Well, to go back to the very beginning, I was born and raised on a dairy farm in North St. Paul, Minn. By the time I got out of high school Id milked one heck of a lot of cows, so I decided to go to college to try my hand at something other than udders for a while. I eventually graduated from the University of Minnesota with a Ph.D. in microbiology and a biochemistry minor. That was in the spring of 1968.

I went into lab work after graduation and was employed for the next few years doing research in the areas of immunization and cancer prevention. It wasnt long, though, before I began to realize that the job market for Ph.D.s was getting pretty glutted there were more people holding the degrees than there were positions for those men and women to fill. So, since I really wanted to get back to farming anyway, I bought a small place here in Webster in 1974. Ive been able to expand it through the years, and now I run a little more than 600 acres of corn and wheat. I plan to switch some of it over to sunflowers next year and then maybe Ill make some money from farming for a change.

And after you returned to farm life you became interested in solar energy?

I had to! You see, while we were adding to our acreage, we lived in a little house. My family was too big to stay in such cramped quarters for long, though, so I looked around and eventually found this monster home here. It had been a parish house, and the church offered it to me for $200 on the condition that I move it.

Everybody I talked to told me that it would be impossible to transport a brick house of this size all the way out here to my property, and I always tend to get a little riled when Im told that somethings impossible. It took me a while, but I finally found a company that was willing to tackle the job. And, although those guys lost money on the contract, the publicity generated by the move brought them a lot of new business.

Anyway, the house became our bicentennial project. We had built a new basement for it before we moved it out here, and we went on to refurbish the whole structure all of which added about $40,000 to the original $200 price tag.
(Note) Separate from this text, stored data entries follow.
Lemma dict_set_fresh (d : dict) (k : pykey) (v : value) :
  ~ In k (keys d) -> dict_set d k v = d ++ [(k, v)].
Proof.
  induction d as [|[k0 v0] d IH]; simpl; intros Hk.
  - reflexivity.
  - rewrite key_eqb_neq by tauto. rewrite IH by tauto. reflexivity.
Qed.

Lemma keys_dict_set (d : dict) (k : pykey) (v : value) :
  keys (dict_set d k v) = if existsb (key_eqb k) (keys d) then keys d else keys d ++ [k].
Proof.
  induction d as [|[k0 v0] d IH]; simpl.
  - reflexivity.
  - destruct (key_eqb_spec k0 k) as [->|Hk]; simpl.
    + rewrite key_eqb_refl. reflexivity.
    + rewrite IH. rewrite (key_eqb_neq k k0) by congruence. simpl.
      destruct (existsb (key_eqb k) (keys d)); reflexivity.
Qed.

Lemma in_keys_dict_set (d : dict) (k k' : pykey) (v : value) :
  In k' (keys (dict_set d k v)) -> k' = k \/ In k' (keys d).
Proof.
  rewrite keys_dict_set. destruct (existsb (key_eqb k) (keys d)).
  - auto.
  - rewrite in_app_iff. simpl. intuition.
Qed.

Lemma in_values_dict_set (d : dict) (k : pykey) (v x : value) :
  In x (values (dict_set d k v)) -> x = v \/ In x (values d).
Proof.
  induction d as [|[k0 v0] d IH]; simpl.
  - intuition.
  - destruct (key_eqb k0 k); simpl; intuition.
Qed.

(* ================================================================== *)
(** ** The flatteners as folds *)
(* ================================================================== *)

Lemma recurse_dict (d : list (pykey * value)) (p : pykey) (out : dict) :
  recurse (VDict d) p out =
  fold_left
    (fun out kv =>
       recurse (snd kv)
         (Some (normalize_key p ++ "_" ++ normalize_key (fst kv))%string) out)
    d out.
Proof.
  simpl. revert out.
  induction d as [|[k c] d IH]; intros out; simpl.
  - reflexivity.
  - apply IH.
Qed.

Lemma recurse_list (l : list value) (p : pykey) (out : dict) :
  recurse (VList l) p out =
  fold_left
    (fun out iv =>
       recurse (snd iv)
         (Some (normalize_key p ++ "_" ++ PyStr.of_nat (fst iv))%string) out)
    (enumerate_from 0 l) out.
Proof.
  simpl. generalize 0 as i. revert out.
  induction l as [|c l IH]; intros out i; simpl.
  - reflexivity.
  - apply IH.
Qed.

Lemma recurse_scalar (v : value) (p : pykey) (out : dict) :
  is_scalar v = true ->
  recurse v p out =
  dict_set out (Some (normalize_key (Some (normalize_key p)))) (none_to_empty v).
Proof. destruct v; simpl; intros H; try reflexivity; discriminate. Qed.

Lemma deep_flatten_value_blank (p : pykey) (v : value) (out : dict) :
  is_blank_prefix p = true -> deep_flatten_value p v out = out.
Proof. intros H. destruct v; simpl; rewrite H; reflexivity. Qed.

Lemma deep_flatten_value_dict (d : list (pykey * value)) (p : pykey) (out : dict) :
  deep_flatten_value p (VDict d) out =
  if is_blank_prefix p then out
  else
    fold_left
      (fun out kv => deep_flatten_value (child_key p (str_of_key (fst kv))) (snd kv) out)
      d out.
Proof.
  simpl. destruct (is_blank_prefix p); [reflexivity|]. revert out.
  induction d as [|[k c] d IH]; intros out; simpl.
  - reflexivity.
  - apply IH.
Qed.

Lemma deep_flatten_value_list (l : list value) (p : pykey) (out : dict) :
  deep_flatten_value p (VList l) out =
  if is_blank_prefix p then out
  else
    fold_left
      (fun out iv => deep_flatten_value (child_key p (PyStr.of_nat (fst iv))) (snd iv) out)
      (enumerate_from 0 l) out.
Proof.
  simpl. destruct (is_blank_prefix p); [reflexivity|].
  generalize 0 as i. revert out.
  induction l as [|c l IH]; intros out i; simpl.
  - reflexivity.
  - apply IH.
Qed.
And then the winter of 1976-77 came along. Our heating bill for January alone was over $450, and it had been running right around that figure for months. I didnt have that kind of money to burn. In fact - what with the house expenses on top of several years of non-profit farming - I didnt have much money at all! So I did a little research, gave the problem some thought, and designed an inexpensive, temporary, all-plastic, inflatable solar collector just to help us survive the winter without going broke.

The thing worked fine, too. I mean, it really helped, although we would have needed a number of collectors to heat this house. My brother and I decided that other folks might be interested in a solar heating system that wouldnt cost an arm and a leg to set up, though, so I redesigned the collector - made it more durable - and got a patent on the design. Then we formed a company called Chicago Solar and started traveling to various energy shows to market the units.
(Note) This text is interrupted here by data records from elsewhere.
(** * irc-rss-feed-bot: the feed entry pipeline of [ircrssfeedbot/feed.py]

    A shallow embedding of [feed.py] (with the constants of [config.py] it
    reads) and the properties of its entry pipeline.

    - Entries are records; the two dataclasses live in modules named
      after them, with the [__eq__] and [__hash__] the [dataclass]
      decorator generates from the [compare] flags of their fields.
    - Entry and list objects that the code mutates in place live in an
      object store addressed by location, so that the list memoised by
      [ttl_cache] and the lists the feeds work on can share objects,
      as they do in Python.
    - Calls to collaborators (HTTP transport, clock, delivery history,
      URL shortener) are recorded in a trace; their answers come from an
      [Externals] record. *)

From Stdlib Require Import ZArith Lia Ascii.
From stdpp Require Import base option strings list gmap.

Local Open Scope Z_scope.
Local Open Scope string_scope.
Local Open Scope list_scope.

(** ** Python values the pipeline works with *)

(** Exceptions the modelled code can raise.  [Stuck] stands for a
    reference to an object of the wrong kind; well-typed Python code
    never reaches it. *)
Inductive exn :=
| RequestException (what : string)
| UnboundLocalError (name : string)
| AssertionError
| KeyError (key : string)
| IndexError
| TypeError (what : string)
| ValueError (what : string)
| Stuck.

Inductive result (A : Type) :=
| Ok (a : A)
| Raise (e : exn).
Arguments Ok {A} a.
Arguments Raise {A} e.

(** What a rich-comparison method answers. *)
Inductive comparison_answer :=
| NotImplemented
| Answer (b : bool).

(** [s.startswith(p)] *)
Definition startswith (s p : string) : bool := String.prefix p s.

(** [s[lo:hi]] for indices that are not negative; like Python's slice it
    is cut at the end of [s]. *)
Definition str_slice (s : string) (lo hi : nat) : string :=
  String.substring lo (hi - lo) s.

(** [s[lo:]] *)
Definition str_from (s : string) (lo : nat) : string :=
  String.substring lo (String.length s - lo) s.

(** [s.replace(old, new, 1)]: only the first occurrence is replaced. *)
Definition replace_first (s old new : string) : string :=
  match String.index 0 old s with
  | Some i => str_slice s 0 i +:+ new +:+ str_from s (i + String.length old)
  | None => s
  end.

(** [list(dict.fromkeys(keys))].  A dict keeps its keys in insertion
    order and, when a key equal to an existing one is inserted again,
    keeps the key object it already has.  [eqb] is the [==] of the keys;
    equal keys have equal hashes, so the hash does not change which key
    is found. *)
Definition dict_setdefault_key {A} (eqb : A → A → bool) (d : list A) (k : A) : list A :=
  if existsb (eqb k) d then d else d ++ [k].

Definition dict_fromkeys {A} (eqb : A → A → bool) (keys : list A) : list A :=
  fold_left (dict_setdefault_key eqb) keys [].

(** [xs[:stop]] for a list, with Python's reading of a negative [stop]. *)
Definition list_slice_to {A} (xs : list A) (stop : Z) : list A :=
  if (stop <? 0)%Z
  then take (Z.to_nat (Z.of_nat (length xs) + stop)) xs
  else take (Z.to_nat stop) xs.

(** [range(lo, hi)] *)
Definition py_range (lo hi : Z) : list Z :=
  map (λ i, lo + Z.of_nat i) (seq 0 (Z.to_nat (hi - lo))).

(** ** [config.py] *)

Module config.
Definition DEDUP_STRATEGY_DEFAULT : string := "channel".
Definition MAX_POSTS_OF_NEW_FEED : Z := 3.
Definition REQUEST_TIMEOUT : Z := 90.
Definition USER_AGENT : string :=
  "Mozilla/5.0 (X11; Ubuntu; Linux x86_64; rv:65.0) Gecko/20100101 Firefox/65.0".
End config.

(** ** The regular expressions of [re] *)

(** A [re.Match]: the span of the whole match and its named groups (a
    group that took no part in the match is [None]). *)
Record Match := mkMatch {
  span : nat * nat;
  groupdict : list (string * option string)
}.

(** ** [FeedEntry] and [ShortenedFeedEntry] *)

Module FeedEntry.

(** [@dataclasses.dataclass(unsafe_hash=True)]; [title] has
    [compare=False], [long_url] has [compare=True]. *)
Record t := mk { title : string; long_url : string }.

Definition post_url (self : t) : string := long_url self.

(** The tuple of the fields with [compare=True]. *)
Definition compare_fields (self : t) : list string := [long_url self].

End FeedEntry.

Module ShortenedFeedEntry.

(** [@dataclasses.dataclass class ShortenedFeedEntry(FeedEntry)]: the
    inherited fields, then [short_url] with [compare=False]. *)
Record t := mk { title : string; long_url : string; short_url : string }.

Definition post_url (self : t) : string := short_url self.

Definition compare_fields (self : t) : list string := [long_url self].

End ShortenedFeedEntry.

(** [Union[FeedEntry, ShortenedFeedEntry]] *)
Inductive entry :=
| Plain (e : FeedEntry.t)
| Shortened (e : ShortenedFeedEntry.t).

Definition entry_title (x : entry) : string :=
  match x with
  | Plain e => FeedEntry.title e
  | Shortened e => ShortenedFeedEntry.title e
  end.

Definition entry_long_url (x : entry) : string :=
  match x with
  | Plain e => FeedEntry.long_url e
  | Shortened e => ShortenedFeedEntry.long_url e
  end.

Inductive class_name :=
| FeedEntry_class
| ShortenedFeedEntry_class.

(** [x.__class__] *)
Definition __class__ (x : entry) : class_name :=
  match x with
  | Plain _ => FeedEntry_class
  | Shortened _ => ShortenedFeedEntry_class
  end.

(** [x.post_url], dispatched on the class of [x]. *)
Definition entry_post_url (x : entry) : string :=
  match x with
  | Plain e => FeedEntry.post_url e
  | Shortened e => ShortenedFeedEntry.post_url e
  end.

(** Reading the property, with the entry as it is afterwards. *)
Definition read_post_url (x : entry) : string * entry := (entry_post_url x, x).

Definition fields_eqb (a b : list string) : bool :=
  bool_decide (a = b).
Whenever I demonstrated the collector, somebody would be sure to ask me, But what do you do when the sun doesnt shine? After a while I started telling em that Id perfected a method of collecting moonbeams and that Id supply a free bottle of moonshine with every solar collector I sold because I didnt want my customers to get cold at night.
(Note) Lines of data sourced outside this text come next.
Lemma loader_attribute_by_version_witness :
  is_bytecode_entry posix_py35 e_app_util = true
  ∧ (String.length (module_path_buffer posix_py35 e_app_util) < 1024)%nat
  ∧ attr_of (host (snd (loadModule posix_py35 env "app.util" e_app_util registered)))
            (PyModule 1) "__loader__"
    = Some (PyLoader loader_class)
  ∧ attr_of (host (snd (loadModule posix_py27 env "app.util" e_app_util registered)))
            (PyModule 1) "__loader__"
    = None.
Proof.
  assert (Hfits : (String.length (module_path_buffer posix_py35 e_app_util) < 1024)%nat).
  { apply Nat.ltb_lt. reflexivity. }
  split; [reflexivity|]. split; [exact Hfits|].
  pose proof (loader_attribute_by_version posix_py35 env registered "app.util" e_app_util
                interpreter
                (fst (PyImport_ExecCodeModuleEx env "app.util" 1%positive
                        (source_path posix_py35 env e_app_util)
                        (prepared_state posix_py35 env e_app_util interpreter)))
                1%positive (PyModule 1)
                eq_refl eq_refl eq_refl Hfits (λ c h, eq_refl) eq_refl) as H35.
  pose proof (loader_attribute_by_version posix_py27 env registered "app.util" e_app_util
                interpreter
                (fst (PyImport_ExecCodeModuleEx env "app.util" 1%positive
                        (source_path posix_py27 env e_app_util)
                        (prepared_state posix_py27 env e_app_util interpreter)))
                1%positive (PyModule 1)
                eq_refl eq_refl eq_refl Hfits (λ c h, eq_refl) eq_refl) as H27.
  unfold attr_of. rewrite H35, H27. split; reflexivity.
Defined.

Lemma load_returns_table_entry_witness :
  loadModule posix_py35 env "app" e_app registered
  = (Returns (Some (PyModule 1)), snd (loadModule posix_py35 env "app" e_app registered))
  ∧ sys_modules (host (snd (loadModule posix_py35 env "app" e_app registered))) !! "app"
    = Some (PyModule 1)
  ∧ error_indicator (host (snd (loadModule posix_py35 env "app" e_app registered)))
    = None.
Proof.
  split; [reflexivity|].
  exact (load_returns_table_entry posix_py35 env "app" e_app registered
           (snd (loadModule posix_py35 env "app" e_app registered)) (PyModule 1)
           eq_refl).
Defined.

Lemma compiled_entry_load_witness :
  is_compiled_entry posix_py35 e_foo = true
  ∧ has_flag e_foo (NUITKA_SHLIB_FLAG posix_py35) = false
  ∧ Entry.python_initfunc e_foo = Some 1%positive
  ∧ trace (snd (loadModule posix_py35 env "foo" e_foo registered))
    = [(EvInitFunc "foo" 1%positive, interpreter)]
  ∧ fst (loadModule posix_py35 env "foo" e_foo registered) = Returns None.
Proof.
  split; [reflexivity|]. split; [reflexivity|]. split; [reflexivity|].
  exact (compiled_entry_load posix_py35 env "foo" e_foo 1%positive registered
           eq_refl eq_refl eq_refl).
Defined.

Lemma malformed_compiled_entry_fails_assertion_witness :
  is_compiled_entry posix_py35 e_empty = true
  ∧ Entry.python_initfunc e_empty = None
  ∧ loadModule posix_py35 env "empty" e_empty registered = (AssertionFailed, registered).
Proof.
  split; [reflexivity|]. split; [reflexivity|].
  apply (malformed_compiled_entry_fails_assertion posix_py35 env "empty" e_empty
           registered eq_refl).
  by right.
Defined.

Lemma first_registration_installs_loader_witness :
  loader_entries unregistered = None
  ∧ registerMetaPathBasedUnfreezer posix_py35 env (Some 1%positive) unregistered
    = (Returns tt,
       mkWorld (with_sys_meta_path
                  [PyLoader {| loader_methods :=
                     ["find_module"; "load_module"; "is_package"; "__module__";
                      "module_repr"; "find_spec"] |}]
                  interpreter)
               (Some 1%positive)
               (Some {| loader_methods :=
                     ["find_module"; "load_module"; "is_package"; "__module__";
                      "module_repr"; "find_spec"] |})
               [(EvMetaPathInsert 2
                   (PyLoader {| loader_methods :=
                     ["find_module"; "load_module"; "is_package"; "__module__";
                      "module_repr"; "find_spec"] |}), interpreter)]).
Proof.
  split; [reflexivity|].
  exact (first_registration_installs_loader posix_py35 env unregistered (Some 1%positive)
           eq_refl (λ c h, eq_refl)).
Defined.

Lemma registration_returns_only_with_loader_witness :
  loader_entries unregistered = None
  ∧ registerMetaPathBasedUnfreezer posix_py27 env (Some 1%positive) unregistered
    = (Returns tt,
       snd (registerMetaPathBasedUnfreezer posix_py27 env (Some 1%positive) unregistered))
  ∧ ∃ cls,
      metapath_based_loader
        (snd (registerMetaPathBasedUnfreezer posix_py27 env (Some 1%positive)
                unregistered)) = Some cls
      ∧ loader_methods cls ⊆ method_names posix_py27
      ∧ sys_meta_path
          (host (snd (registerMetaPathBasedUnfreezer posix_py27 env (Some 1%positive)
                        unregistered)))
        = list_insert_at (meta_path_index posix_py27) (PyLoader cls)
            (sys_meta_path (host unregistered)).
Proof.
  split; [reflexivity|]. split; [reflexivity|].
  exact (proj2 (registration_returns_only_with_loader posix_py27 env unregistered
                  (snd (registerMetaPathBasedUnfreezer posix_py27 env (Some 1%positive)
                          unregistered))
                  (Some 1%positive) eq_refl eq_refl)).
Defined.

Lemma shlib_null_result_signals_error_witness :
  fst (callIntoShlibModule posix_py35 env_closed "pkg.sub.ext" "/opt/dist/pkg/sub/ext.so"
         registered) = Returns None
  ∧ is_Some (error_indicator
               (host (snd (callIntoShlibModule posix_py35 env_closed "pkg.sub.ext"
                             "/opt/dist/pkg/sub/ext.so" registered)))).
Proof.
  split; [reflexivity|].
  exact (shlib_null_result_signals_error posix_py35 env_closed "pkg.sub.ext"
           "/opt/dist/pkg/sub/ext.so" registered
           (snd (callIntoShlibModule posix_py35 env_closed "pkg.sub.ext"
                   "/opt/dist/pkg/sub/ext.so" registered))
           eq_refl).
Defined.

Lemma load_null_result_signals_error_witness :
  fst (loadModule posix_py35 env "nope" e_app registered) = Returns None
  ∧ is_Some (error_indicator
               (host (snd (loadModule posix_py35 env "nope" e_app registered)))).
Proof.
  split; [reflexivity|].
  exact (load_null_result_signals_error posix_py35 env "nope" e_app registered
           (snd (loadModule posix_py35 env "nope" e_app registered)) eq_refl).
Defined.

Lemma extension_module_gets_file_and_init_witness :
  300 ≤ PYTHON_VERSION posix_py35
  ∧ fst (callIntoShlibModule posix_py35 env "pkg.sub.ext" "/opt/dist/pkg/sub/ext.so"
           registered) = Returns (Some (PyModule 100))
  ∧ ∃ lib ep,
      open_library env "/opt/dist/pkg/sub/ext.so"
        (open_flags posix_py35 (host registered)) (open_state posix_py35 (host registered))
      = Some lib
      ∧ find_symbol env lib (entry_function_name posix_py35 (leaf_name "pkg.sub.ext"))
        = Some ep
      ∧ module_def
          (host (snd (callIntoShlibModule posix_py35 env "pkg.sub.ext"
                        "/opt/dist/pkg/sub/ext.so" registered)))
          (PyModule 100) = Some (Some ep)
      ∧ ((∀ h, host_call_fails env HC_PyModule_AddStringConstant h = false) →
         attr_of
           (host (snd (callIntoShlibModule posix_py35 env "pkg.sub.ext"
                         "/opt/dist/pkg/sub/ext.so" registered)))
           (PyModule 100) "__file__" = Some (PyStr "/opt/dist/pkg/sub/ext.so")).
Proof.
  assert (Hv : 300 ≤ PYTHON_VERSION posix_py35) by by cbn.
  split; [exact Hv|]. split; [reflexivity|].
  exact (extension_module_gets_file_and_init posix_py35 env "pkg.sub.ext"
           "/opt/dist/pkg/sub/ext.so" registered
           (snd (callIntoShlibModule posix_py35 env "pkg.sub.ext"
                   "/opt/dist/pkg/sub/ext.so" registered))
           (PyModule 100) Hv eq_refl).
Defined.

Lemma uninitialized_extension_module_is_reported_witness :
  (fst (callIntoShlibModule posix_py35 env_no_module "pkg.sub.ext"
          "/opt/dist/pkg/sub/ext.so" registered) = Returns None
   ∧ error_indicator
       (host (snd (callIntoShlibModule posix_py35 env_no_module "pkg.sub.ext"
                     "/opt/dist/pkg/sub/ext.so" registered)))
     = Some (SystemError "dynamic module not initialized properly"))
  ∧ (fst (callIntoShlibModule posix_py35 env_no_definition "pkg.sub.ext"
            "/opt/dist/pkg/sub/ext.so" registered) = Returns None
     ∧ error_indicator
         (host (snd (callIntoShlibModule posix_py35 env_no_definition "pkg.sub.ext"
                       "/opt/dist/pkg/sub/ext.so" registered)))
       = Some (SystemError
                 "initialization of /opt/dist/pkg/sub/ext.so did not return an extension module")).
Proof.
  split.
  - destruct (uninitialized_extension_module_is_reported posix_py35 env_no_module
                "pkg.sub.ext" "/opt/dist/pkg/sub/ext.so" registered 1%positive 1%positive
                (fst (run_entrypoint env_no_module 1%positive
                        (with_package_context (package_of "pkg.sub.ext")
                           (resolved_state posix_py35 (host registered))))) None
                eq_refl eq_refl eq_refl) as [Hnone _].
    exact (Hnone eq_refl).
  - destruct (uninitialized_extension_module_is_reported posix_py35 env_no_definition
                "pkg.sub.ext" "/opt/dist/pkg/sub/ext.so" registered 1%positive 1%positive
                (fst (run_entrypoint env_no_definition 1%positive
                        (with_package_context (package_of "pkg.sub.ext")
                           (resolved_state posix_py35 (host registered)))))
                (Some (PyStr "ext")) eq_refl eq_refl eq_refl) as [_ Hdef].
    apply (Hdef (PyStr "ext")); [by cbn|reflexivity|reflexivity].
Defined.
That joke, you see, started the whole alcohol thing because it set me to thinking. My heating bills were still high, of course, and I needed to come up with something I could use to augment our solar heaters or to fill in for them on cloudy days and such.

At the same time, I had about 45,000 bushels of corn sitting out there in my bins. It was worth around $1.60 a bushel on the market, and - since it had cost me almost $2.00 a bushel to grow -- I wasnt about to sell the grain at that price.

So, I put two and two together and decided to turn all that corn into alcohol. I figured that I could use the fuel to heat my house, run my tractors, and all that.

There didnt seem to be much information available on alcohol stills per se, but I managed to find out a good bit about fermentation which is just yeasts and bacterial action, stuff that I was pretty familiar with. So I built a crude little solar still, whipped up a batch of mash, and was ready to go.